Léon Marchand referme ses championnats d'Europe de Saint-Denis le dimanche 16 août avec deux finales en une heure. Le 400 mètres nage libre à 19 h 21 et le relais 4 x 100 mètres 4 nages messieurs à 20 h 11, neuf minutes après la finale féminine, les deux en direct sur France 2. Il a déjà décroché l'or du 200 mètres papillon et l'argent du relais 4 x 200 mètres nage libre lors de ces championnats.

Le 400 nage libre est la course intéressante précisément parce que ce n'est pas la sienne. Le Toulousain est un spécialiste du quatre nages, et il a atteint la finale en terminant deuxième de sa série en 3'45"85, quatrième temps au total.

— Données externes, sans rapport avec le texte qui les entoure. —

(* ===== verification/Page.v ===== *)
(** * The script [static/js/main.js]

    The state of the page ([world]), the calls of the browser API that the
    script makes (the [js_] operations), and the script: its literals, its
    closures as data ([listener], [callback]) and one definition per
    function.  The one call that can throw, [new bootstrap.Tooltip(el)],
    returns an [outcome].  [dispatch] delivers an event to the listeners on
    its propagation path, [fire_click] adds the default action of a click
    (a submit button submits its form), [run_timer] fires the next timer. *)

From Stdlib Require Import Ascii String.
From stdpp Require Import base strings option numbers list.
From S2P Require Import Prelude Html Selector Dom EventLoop.

Local Open Scope string_scope.
Local Open Scope list_scope.

(** ** Literals of the script *)

Definition sel_tooltip : selector := [SAttrEq "data-bs-toggle" "tooltip"].
Definition sel_form : selector := [SType "form"].
Definition sel_submit : selector := [SType "button"; SAttrEq "type" "submit"].
Definition sel_alert : selector := [SClass "alert"].
Definition sel_close : selector := [SClass "btn-close"].
Definition sel_delete : selector := [SClass "btn-danger"; SAttrEq "data-action" "delete"].
Definition sel_container : selector := [SClass "container"].

Definition processing_html : html :=
  [HElem "span" [("class", "loading-spinner")] []; HText " Processing..."].

Definition submit_fallback_delay : N := 30000.
Definition alert_hide_delay : N := 5000.

Definition confirm_message : string :=
  "Are you sure you want to delete this item? This action cannot be undone.".

Definition indent (n : nat) : string := nl +:+ sconcat (replicate n " ").

Definition loading_html : html :=
  [HText (indent 8);
   HElem "div" [("class", "d-flex justify-content-center align-items-center");
                ("style", "height: 200px;")]
     [HText (indent 12);
      HElem "div" [("class", "text-center")]
        [HText (indent 16);
         HElem "div" [("class", "loading-spinner");
                      ("style", "width: 40px; height: 40px; border-width: 4px;")] [];
         HText (indent 16);
         HElem "p" [("class", "mt-3")] [HText "Processing..."];
         HText (indent 12)];
      HText (indent 8)];
   HText (indent 4)].

(** ** Events, closures and the state of the page *)

Inductive event_type : Type := DOMContentLoaded | Submit | Click.

Inductive target : Type := Document | Element (el : nat).

Record event : Type := Event {
  e_type : event_type;
  e_target : target;
  e_defaultPrevented : bool
}.

(** The three functions that the script registers as event listeners. *)
Inductive listener : Type :=
| OnDOMContentLoaded
| SubmitGuard
| ConfirmDelete.

(** The two arrow functions that the script passes to [setTimeout], with
    the variables they close over. *)
Inductive callback : Type :=
| RestoreButton (submitBtn : nat) (originalText : html)
| HideAlert (alert : nat).

(** The exception that the script can raise: a name that is not defined. *)
Inductive exn : Type := ReferenceError (name : string).

(** What the page shows to the outside: tooltip widgets created, dialogs
    shown with the answer given, clicks dispatched by the script, and
    exceptions that no one caught, which the browser reports. *)
Inductive obs : Type :=
| ObsTooltip (el : nat)
| ObsConfirm (message : string) (answer : bool)
| ObsClick (el : nat) (prevented : bool)
| ObsError (e : exn).

(** [w_bootstrap] tells whether the Bootstrap bundle has been evaluated,
    that is whether the global name [bootstrap] is defined; [w_invalid]
    lists the forms whose fields do not pass validation at the moment. *)
Record world : Type := World {
  w_dom : dom;
  w_loop : loop callback;
  w_listeners : list (target * event_type * listener);
  w_prompts : nat;
  w_log : list obs;
  w_bootstrap : bool;
  w_invalid : list nat
}.

Abbreviation prog := (state world).

#[export] Instance event_type_eq_dec : EqDecision event_type.
Proof. solve_decision. Defined.
#[export] Instance target_eq_dec : EqDecision target.
Proof. solve_decision. Defined.
#[export] Instance listener_eq_dec : EqDecision listener.
Proof. solve_decision. Defined.
#[export] Instance callback_eq_dec : EqDecision callback.
Proof. solve_decision. Defined.
#[export] Instance exn_eq_dec : EqDecision exn.
Proof. solve_decision. Defined.
#[export] Instance obs_eq_dec : EqDecision obs.
Proof. solve_decision. Defined.

Definition with_dom (f : dom → dom) (w : world) : world :=
  {| w_dom := f (w_dom w); w_loop := w_loop w; w_listeners := w_listeners w;
     w_prompts := w_prompts w; w_log := w_log w; w_bootstrap := w_bootstrap w;
     w_invalid := w_invalid w |}.

Definition with_loop (f : loop callback → loop callback) (w : world) : world :=
  {| w_dom := w_dom w; w_loop := f (w_loop w); w_listeners := w_listeners w;
     w_prompts := w_prompts w; w_log := w_log w; w_bootstrap := w_bootstrap w;
     w_invalid := w_invalid w |}.

Definition with_listeners (f : list (target * event_type * listener) →
                               list (target * event_type * listener)) (w : world) : world :=
  {| w_dom := w_dom w; w_loop := w_loop w; w_listeners := f (w_listeners w);
     w_prompts := w_prompts w; w_log := w_log w; w_bootstrap := w_bootstrap w;
     w_invalid := w_invalid w |}.

Definition with_log (o : obs) (w : world) : world :=
  {| w_dom := w_dom w; w_loop := w_loop w; w_listeners := w_listeners w;
     w_prompts := w_prompts w; w_log := w_log w ++ [o];
     w_bootstrap := w_bootstrap w; w_invalid := w_invalid w |}.

(** The page as the server sent it, before any script has run. *)
Definition initial_world (page : html) : world :=
  {| w_dom := load_document page; w_loop := empty_loop; w_listeners := [];
     w_prompts := 0; w_log := []; w_bootstrap := false; w_invalid := [] |}.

C'est largement dans les huit, ce n'est pas une position de contrôle, et le plateau compte des nageurs qui ne font que cela. Le Hongrois Oliver Papai, le Belge Lucas Henveaux et les Allemands Oliver Klemet et Lukas Märtens en sont, et Märtens détient le record du monde.

Un nageur de quatre nages qui s'aligne sur un 400 nage libre tente quelque chose de précis. La distance lui convient parce que le quatre nages exige la base aérobie, et la nage ne lui convient pas, parce que les libristes purs passent leur carrière à affiner un seul mouvement sur exactement cette distance quand lui répartit son entraînement en quatre. Quatrième au chronomètre au sortir d'une série du matin est une bonne position pour quelqu'un qui concède cette spécialisation, et c'est aussi l'écart qu'il lui faut combler en une nage.

Reste le programme. Cinquante minutes entre la fin d'une finale du 400 nage libre et le départ d'un relais laissent peu de récupération après une épreuve qui vide un athlète, et c'est sur le relais que l'équipe de France a une vraie chance de titre continental. Léon Marchand le disputera avec Maxime Grousset, Yohann Ndoye Brouard et Carl Aitkaci. Un relais 4 nages récompense un relayeur exceptionnel entouré de trois solides, et la France se présente avec ce profil.

Le choix que cela crée est le genre de détail qui décide d'un décompte de médailles. Tout donner dans une course où il n'est pas favori coûte quelque chose dans celle où l'équipe est compétitive. Se retenir sur l'individuel pour protéger le relais est la décision disciplinée, et elle est difficile à prendre dans un bassin français devant une salle pleine. Rien dans l'arithmétique de la soirée ne rend les deux issues confortablement accessibles.

Une note du matin mérite d'être consignée. Sauveur Cristofini a manqué cette même finale pour six dixièmes de seconde. Sur 400 mètres, ce n'est rien du tout, et c'est la différence entre nager dimanche soir et le regarder.